Building a better circuit for renewable energy harvesting

[David], [Ian], and [Sajjad] finished and submitted their entry to the ChipKIT challenge just under the wire. They designed and built a maximum power tracking circuit for use with renewable sources. That is to say, this is a voltage regulator for use with solar cells and other generative sources like wind or water power. The idea is to use the best concepts of switch-mode power supply design, but replace the more wasteful parts with circuits that can harness and roll the loss back into the output.

We have to admit, following their development choices from the write-up at the top is a bit rocky. But luckily they filmed an in-depth description of the design choices, as well as a demonstration of the circuit along with various test measurements. If you’ve got twenty minutes and some patience all will become clear in the video after the break.

This will go along great with that bucket-based hydro generator you built.

[youtube=http://www.youtube.com/watch?v=sGW0xz2vo7U&w=470]

Comments

  1. theIdeaMen says:

    I did a MPPT as my senior design lab back in ’03 using an 8051. These guys make it look easy. Well done!

  2. erdema says:

    What’s advantage of using it? What is efficiency they get? I build some buck-boost converters before and I can say, it’s look that circuit does NOT efficient as they advertised. Latest topologies uses MOSFET instead of that schottky diode which doesn’t drops the voltage, increases efficiency.

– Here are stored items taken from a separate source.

(* ===== verification/V8FreeSpec.v ===== *)
(** * Destroying, resetting and caching v8 blocks

    Specifications of [Drop for OwnedBlock], [Block::reset] and the operations of
    the free list (src/src/v8/freelist.rs) when one thread uses it. *)

From S2P Require Import Prelude Prog Layout Geometry V8Block V8Layout V8Heap.

Section drop.
Context {T : Type} `{V8Geometry} `{Allocator} `{Profile}.
Implicit Types (w : vwords T) (l F : list (Z * Block8 T)) (xs ys : list Z) (x : VBlock T).

(** The values [vs] are what the counters of a virtual block say is unread. *)
Record vb_unread x (vs : list T) : Prop := {
  vu_consumed : 0 ≤ v_consumed x ≤ v_produced x;
  vu_produced : v_produced x ≤ ns;
  vu_values : take (Z.to_nat (v_produced x - v_consumed x)) (drop (Z.to_nat (v_consumed x)) (v_slots x)) =
    Some <$> vs;
  vu_length : Z.of_nat (length vs) = v_produced x - v_consumed x
}.

Definition body_unread (y : body (T:=T)) (vss : list (list T)) : Prop :=
  length y.2 = Z.to_nat nv ∧ Forall2 vb_unread y.2 vss.

(** The entry of [b] with one virtual block replaced. *)
Definition put_vb (i : Z) x (y : body (T:=T)) : body := (y.1, <[Z.to_nat i := x]> y.2).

    Also using single LTC3780 circuit will give you %98 efficiency for a buck-boost converter (~$6 IC). You can control it via external micro controller and could tune maximum power ratio easily, which is far more cheaper that this solution…

    • David says:

      The novel part isn’t that the boost circuit is particularly efficient-the novel part is that it uses the power from the renewable source, and delivers it to the load, wasting the minimum amount of power possible.
      A typical boost circuit, using the relationships that we derived, can be designed to work efficiently for one input voltage/output resistance combination, whereas this circuit will automatically adjust for a wide range of combinations.

      • erdema says:

        Shortly, just wondering real “values” about if this circuit does increases harvested power vs other topologies. If increases harvested power than tell us how much? Yes matching to impedance is good idea but If you cannot increase harvested power vs standard approach at all, what is the meaning of using this HW? I have doubts on this point. Your site keep silent about values. How much power gain via ChipKIT? %1, %0.1 Or %10???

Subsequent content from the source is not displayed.